El Reporte

Legal Battle Continues Over Playa Tenacatita; Boaters Still Locked Out

Byline: Capt. Pat Rains

Legal Battle Continues Over Playa Tenacatita; Boaters Still Locked Out

PLAYA TENACATITA, Mexico — Legal wrangling still surrounds Playa Tenacatita, a small resort destination on Mexico’s Gold Coast, but lawyers for 200 local residents say they expect a new and more favorable ruling from the state supreme court in December.

In August 2010, residents at El Rebalsito, Jalisco, were evicted before dawn by an army of private police, while dozens of small cantinas on federally owned Playa Tenacatita were either chained closed or demolished — a surprise attack in a land dispute that had smoldered behind the scenes for decades.

Today, chain-link fences and armed guards still prohibit visitors from stepping more than a few feet ashore on Playa Tenacatita. And on the lagoon of Rio Boca de la Iguana, fences and patrols in pangas still prevent tourist dinghies from entering the west end — where boaters used to take their “jungle river” dinghy excursions to the inland side of Playa Tenacatita.

Formerly, both the lagoon and oceanfront beach were popular destinations for hundreds of cruising yachts, dinghies and panga tour boats from nearby hotels. Several of the palapa seafood restaurants had been in business at Playa Tenacatita for 40 years, according to El Journal news service.

Until tourists are legally welcomed back into the area, boaters heading toward Bahia Tenacatita may want to avoid the hotly contested Playa Tenacatita at the northwest edge and come to anchor instead off either the boater-friendly Blue Bay Hotel in the north end, or off La Manzanilla or Tamarindo settlements in the east and southeast ends of Tenacatita Bay.

At a press conference Oct. 10, Everardo Rojas Contreras, a legal representative for the Ejido El Rebalse de Apazulco, said he is confident that the Jalisco state supreme court will “review the case at the end of October and issue a final decision sometime in early December,” according to editor Michael Forbes of the Guadalajara Reporter newspaper.
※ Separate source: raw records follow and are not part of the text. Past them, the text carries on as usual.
Lemma user_of_eq s i p addr : running s i p → user_of kill_turn addr s = Ret (user_at (pagetable p) addr (seen_killed kill_turn p) (km s)) s.
Proof. intros [Hc Hp _ _]. unfold user_of. rewrite (bind_eq _ _ _ _ _ (curproc_eq _ _ Hc)), (bind_eq (get i) _ _ _ _ eq_refl), Hp. done. Qed.

(** A call that leaves the descriptors and the pages alone changes the files
    and wakes processes. *)
Lemma run_files_eq {A} s i p (m : M (kfs S D) A) a k :
  running s i p → m (enter p s) = Ret a k → File.ofile k = map idx (Proc.ofile p) → kpages k = km s →
  ∃ ps, run_files m s = Ret a ((with_procs s ps) <| fs := mk_files S D (kfsys k) (ftable k) (pipes k) (kcon k) |>) ∧
    files_woken (Some i) (procs s) ps.
Proof.
  intros [Hc Hp Hu Hf] E Ho Hk. unfold run_files. rewrite (bind_eq _ _ _ _ _ (curproc_eq _ _ Hc)), (bind_eq (get i) _ _ _ _ eq_refl), Hp.
  unfold on_files. rewrite E.
  assert (alter (leave_proc k) i (procs s) = procs s) as ->.
  { rewrite (alter_agree _ id); [apply alter_id|]. rewrite Hp. unfold leave_proc. rewrite Ho, ptr_idx by done. by destruct p. }
  set (s1 := (leave k s) <| procs := procs s |>). destruct (wake_all_spec (wakes (enter p s) k) s1 Hu) as (ps & E1 & Hw).
  exists ps. rewrite (bind_eq _ _ _ _ _ E1). change (cur s1) with (cur s) in Hw. rewrite Hc in Hw. split; [|exact Hw].
  unfold ret, s1, leave. rewrite Hk. by destruct s.
Qed.

(** After such a call and the kill that may come into it: only the files have
    changed, others may be woken from sleeps on addresses, and the caller is
    marked if it was killed. *)
Definition caller_killed (i : nat) (ps : list proc) : list proc :=
  match kill_turn with None => ps | Some _ => alter (λ p, p <| p_killed := 1 |>) i ps end.
Definition only_files (i : nat) s s' : Prop :=
  ∃ ps, s' = (with_procs s (caller_killed i ps)) <| fs := fs s' |> ∧ files_woken (Some i) (procs s) ps.

Lemma kill_arrives_eq i s : cur s = Some i → kill_arrives kill_turn s = Ret tt (with_procs s (caller_killed i (procs s))).
Proof.
  intros Hc. unfold kill_arrives, caller_killed. destruct kill_turn; [|by destruct s].
  rewrite (bind_eq _ _ _ _ _ (curproc_eq _ _ Hc)). by destruct s.
Qed.

Lemma caller_pagetable i ps ps' : files_woken (Some i) ps ps' → pagetable (caller_killed i ps' !!! i) = pagetable (ps !!! i).
Proof.
  intros [_ Hw]. destruct (Hw i) as [_ E]. unfold caller_killed. destruct kill_turn; [|by rewrite E].
  rewrite list_lookup_total_alter, E by done. by case_decide.
Qed.

Lemma argfd_eq s p fd f : 0 ≤ fd < NOFILE → (Z.to_nat fd < length (Proc.ofile p))%nat → idx (Proc.ofile p !!! Z.to_nat fd) = Some f →
  argfd fd (enter p s) = Ret (Some f) (enter p s).
Proof.
  intros Hfd Hl Hi. unfold argfd. rewrite (proj2 (Z.ltb_ge fd 0)), (proj2 (Z.leb_gt NOFILE fd)) by lia. cbn [orb]. unfold gets. f_equal. simpl.
  rewrite <- Hi. apply list_lookup_total_correct. rewrite list_lookup_fmap. rewrite (list_lookup_lookup_total_lt (Proc.ofile p)) by lia. done.
Qed.

(** Another process sees the same files. *)
Lemma file_idle_who dev (x : fsst S) c i (a : Z) (d : nat) : file_idle dev x c i → file_idle dev ((x <| fpid := a |>) <| fcwd := d |>) c i.
Proof.
  intros Hfi. pose proof Hfi as [Hid Ly Hb F Hi Hd Hio Hlk Hrf Hv].
  eapply (file_idle_step dev x _ c i _ Hfi); [by apply (idle_same dev x)|done|reflexivity|done..].
Qed.
Lemma file_idle_enter dev (x : fsst S) c i s p :
  file_idle dev x c i → flog x = flog (f_sys (fs s)) → sb x = sb (f_sys (fs s)) → inodes x = inodes (f_sys (fs s)) →
  file_idle dev (kfsys (enter p s)) c i.
Proof.
  intros Hfi E1 E2 E3. pose proof Hfi as [Hid Ly Hb F Hi Hd Hio Hlk Hrf Hv].
  assert (file_idle dev (f_sys (fs s)) c i) as H1.
  { eapply (file_idle_step dev x _ c i _ Hfi); rewrite <- ?E3; [by apply (idle_same dev x)|by split_and!; congruence|reflexivity|done..]. }
  by apply file_idle_who.
Qed.

(** ** [write] *)

(** [n] bytes from [addr] on are memory of the process. *)
Record buffer s (p : proc) (l ds : list Z) (addr n : Z) : Prop := {
  bf_space : uspace (km s) l (pagetable p) ds;
  bf_range : 0 ≤ addr ∧ 0 ≤ n ∧ addr + n ≤ Z.of_nat (length ds) * PGSIZE;
  bf_access : ∀ a, addr ≤ a < addr + n → uacc (km s) (pagetable p) a
}.
Definition buffer_bytes s (ds : list Z) (addr n : Z) : list Z := map (ubyte (km s) ds) (seqZ addr n).

Lemma buffer_small s p l ds addr n : buffer s p l ds addr n → addr + n < 2 ^ 63.
Proof.
  intros [Hu (Ha & Hn & Hle) _]. pose proof (us_max _ _ _ _ Hu). unfold PGSIZE in *. destruct user_limit as (_ & _ & Hl). lia.
Qed.

(** What a process that runs has as argument [fd], and the file behind it. *)
Record descriptor (p : proc) (fd : Z) (f : nat) : Prop := {
  de_range : 0 ≤ fd < NOFILE;
  de_len : (Z.to_nat fd < length (Proc.ofile p))%nat;
  de_file : idx (Proc.ofile p !!! Z.to_nat fd) = Some f
}.

Lemma sys_write_spec s i p dev c f ip off l ds fd addr n :
  running s i p → arguments s p fd addr n → descriptor p fd f → buffer s p l ds addr n →
  open_at dev (enter p s) c f ip off → 0 ≤ off ≤ i_size (inodes (f_sys (fs s)) !!! ip) → off + n ≤ MAXFILE * BSIZE →
  21 < l_size (flog (f_sys (fs s))) →
  ∃ m s' c', sys_write kill_turn s = Ret (u64 (if m =? n then n else -1)) s' ∧ only_files i s s' ∧
    0 ≤ m ≤ n ∧ (m = n ∨ full (f_sys (fs s')) c') ∧ open_at dev (enter p s') c' f ip (off + m) ∧
    (∀ g, g ≠ f → f_table (fs s') !!! g = f_table (fs s) !!! g) ∧
    (length (f_table (fs s')) = length (f_table (fs s))) ∧
    contents (inodes (f_sys (fs s')) !!! ip) c' =
      overwrite (contents (inodes (f_sys (fs s)) !!! ip) c) off (take (Z.to_nat m) (buffer_bytes s ds addr n)).
Proof.
  intros Hr Ha [Hfd Hfl Hfi] Hb Hop Ho Hmax Hl. pose proof (buffer_small _ _ _ _ _ _ Hb) as Hsm. destruct Hb as [Hu (Ha0 & Hn & Hle) Hacc].
  assert (MAXFILE * BSIZE = 274432) as Em by reflexivity. set (u := user_at (pagetable p) addr (seen_killed kill_turn p) (km s)).
  destruct (filewrite_spec dev (enter p s) c f ip off n u (buffer_bytes s ds addr n) Hop Ho Hmax) as (m & K & c' & E & Hm & Hf & Hop' & (EK & Hg & EKl & _) & Hc).
  - unfold buffer_bytes. rewrite length_map, length_seqZ. lia.
  - intros k Hk. unfold u, user_at, buffer_bytes. simpl. rewrite u64_small by lia.
    rewrite (user_byte_eq _ l _ ds) by (try apply Hacc; done || lia). f_equal. symmetry. apply list_lookup_total_correct.
    rewrite list_lookup_fmap, lookup_seqZ_lt by lia. simpl. do 2 f_equal. lia.
  - exact Hl.
  - assert (File.ofile K = map idx (Proc.ofile p)) as EKo by (by rewrite EK). assert (kpages K = km s) as EKp by (by rewrite EK).
    assert (File.sys_write fd n 0 u (enter p s) = Ret (CDone (if m =? n then n else -1) tt) K) as F0.
    { unfold File.sys_write. by rewrite (bind_eq _ _ _ _ _ (argfd_eq s p fd f Hfd Hfl Hfi)), E. }
    destruct (run_files_eq _ _ _ _ _ _ Hr F0 EKo EKp) as (ps & F1 & Hw). set (s1 := _ <| fs := _ |>) in F1.
    set (s' := with_procs s1 (caller_killed i ps)). exists m, s', c'.
    split.
    + unfold sys_write. rewrite (args_eq s i p fd addr n) by (done || unfold NOFILE in *; lia).
      rewrite (bind_eq _ _ _ _ _ (user_of_eq _ _ _ _ Hr)). fold u.
      rewrite (bind_eq _ _ _ _ _ F1). by rewrite (bind_eq _ _ _ _ _ (kill_arrives_eq i s1 (rn_cur _ _ _ Hr))).
    + split; [by exists ps|]. split; [done|]. split; [exact Hf|]. split; [|split; [exact Hg|split; [exact EKl|exact Hc]]].
      destruct Hop' as [P1 P2 P3 P4 P5 P6]. split; try done. by eapply (file_idle_enter dev (kfsys K)).
Qed.
(** ** [read] *)

Lemma sys_read_spec s i p dev c f ip off l ds fd addr n :
  running s i p → arguments s p fd addr n → descriptor p fd f → buffer s p l ds addr n → n < 2 ^ 31 →
  read_at dev (enter p s) c f ip off → 0 ≤ off → off + n < 2 ^ 32 →
  let part := slice (Z.to_nat n) (Z.to_nat off) (contents (inodes (f_sys (fs s)) !!! ip) c) in
  ∃ s', sys_read kill_turn s = Ret (Z.of_nat (length part)) s' ∧ uspace (km s') l (pagetable p) ds ∧
    read_at dev (enter p s') c f ip (off + Z.of_nat (length part)) ∧
    ∀ a, 0 ≤ a < Z.of_nat (length ds) * PGSIZE → ubyte (km s') ds a =
      if decide (addr ≤ a < addr + Z.of_nat (length part)) then u8 (default 0 (part !! Z.to_nat (a - addr))) else ubyte (km s) ds a.
Proof.
  intros Hr Ha [Hfd Hfl Hfi] Hb Hn31 Hop Ho Hlt part. pose proof (buffer_small _ _ _ _ _ _ Hb) as Hsm. destruct Hb as [Hu (Ha0 & Hn & Hle) Hacc].
  set (u := user_at (pagetable p) addr (seen_killed kill_turn p) (km s)).
  assert (∀ k, 0 ≤ k < n → udst u k = true) as Hdst.
  { intros k Hk. unfold u, user_at. simpl. rewrite u64_small by lia. apply (user_can_write_eq _ l _ ds); [done|lia|apply Hacc; lia]. }
  destruct (fileread_spec dev (enter p s) c f ip off n u Hop Ho Hn Hlt Hdst) as (K & E & Hop' & (EK & _ & EKl & _) & Hc).
  change (contents (inodes (kfsys (enter p s)) !!! ip) c) with (contents (inodes (f_sys (fs s)) !!! ip) c) in E, Hop'. fold part in E, Hop'.
  assert (Z.of_nat (length part) ≤ n) as Hlen by (unfold part, slice; rewrite length_take; lia).
  assert (File.ofile K = map idx (Proc.ofile p)) as EKo by (by rewrite EK). assert (kpages K = km s) as EKp by (by rewrite EK).
  assert (File.sys_read fd n n u (enter p s) = Ret (CDone (Z.of_nat (length part)) part) K) as F0.
  { unfold File.sys_read. by rewrite (bind_eq _ _ _ _ _ (argfd_eq s p fd f Hfd Hfl Hfi)), E. }
  destruct (run_files_eq _ _ _ _ _ _ Hr F0 EKo EKp) as (ps & F1 & Hw). set (s0 := _ <| fs := _ |>) in F1.
  set (s1 := with_procs s0 (caller_killed i ps)).
  unfold PGSIZE in *. destruct (copyout_loop_spec (Datatypes.S (length part)) (km s) l (pagetable p) ds addr part Hu Ha0) as (k' & E2 & Hu' & _ & Hby & _);
    [lia|intros a Hx; apply Hacc; lia|lia|].
  exists (s1 <| km := k' |>). split; [|split; [exact Hu'|split; [|exact Hby]]].
  - unfold sys_read. rewrite (args_eq s i p fd addr n) by (done || unfold NOFILE in *; lia).
    rewrite (bind_eq _ _ _ _ _ (user_of_eq _ _ _ _ Hr)). fold u. rewrite (bind_eq _ _ _ _ _ F1).
    destruct Hr as [Hcur Hp _ _]. rewrite (bind_eq _ _ _ _ _ (kill_arrives_eq i s0 Hcur)). fold s1.
    assert (pagetable (procs s1 !!! i) = pagetable p) as Hpt.
    { rewrite <- Hp. exact (caller_pagetable i (procs s) ps Hw). }
    assert (deliver addr part s1 = Ret 0 (s1 <| km := k' |>)) as E3.
    { unfold deliver. rewrite (bind_eq _ _ _ _ _ (curproc_eq i s1 Hcur)), (bind_eq (get i) _ _ _ _ eq_refl).
      rewrite Hpt. unfold with_km, copyout. by erewrite lift_Ret by exact E2. }
    rewrite (bind_eq _ _ _ _ _ E3). unfold ret. f_equal. apply u64_small. lia.
  - destruct Hop' as [P1 P2 P3 P4 P5 P6]. split; try done. by eapply (file_idle_enter dev (kfsys K)).
Qed.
Rojas represents the residents of the village of El Rebalsito on the lagoon and many of the owners of the beachfront restaurants, hotels and RV parks that were cordoned off or torn down on Playa Tenacatita. Rojas is quoted as saying that a judge who issued a previous eviction order was not authorized to do so, according to Forbes.

Jose Maria Andres Villalobos, director of Rodenas development company, said the land titles have no validity and that El Rebalsito residents have been squatting on his property for decades. Villalobos has told the press that he wants to build a luxury resort on the ocean side of the disputed property, and he intends to remove all the former businesses from Playa Tenacatita.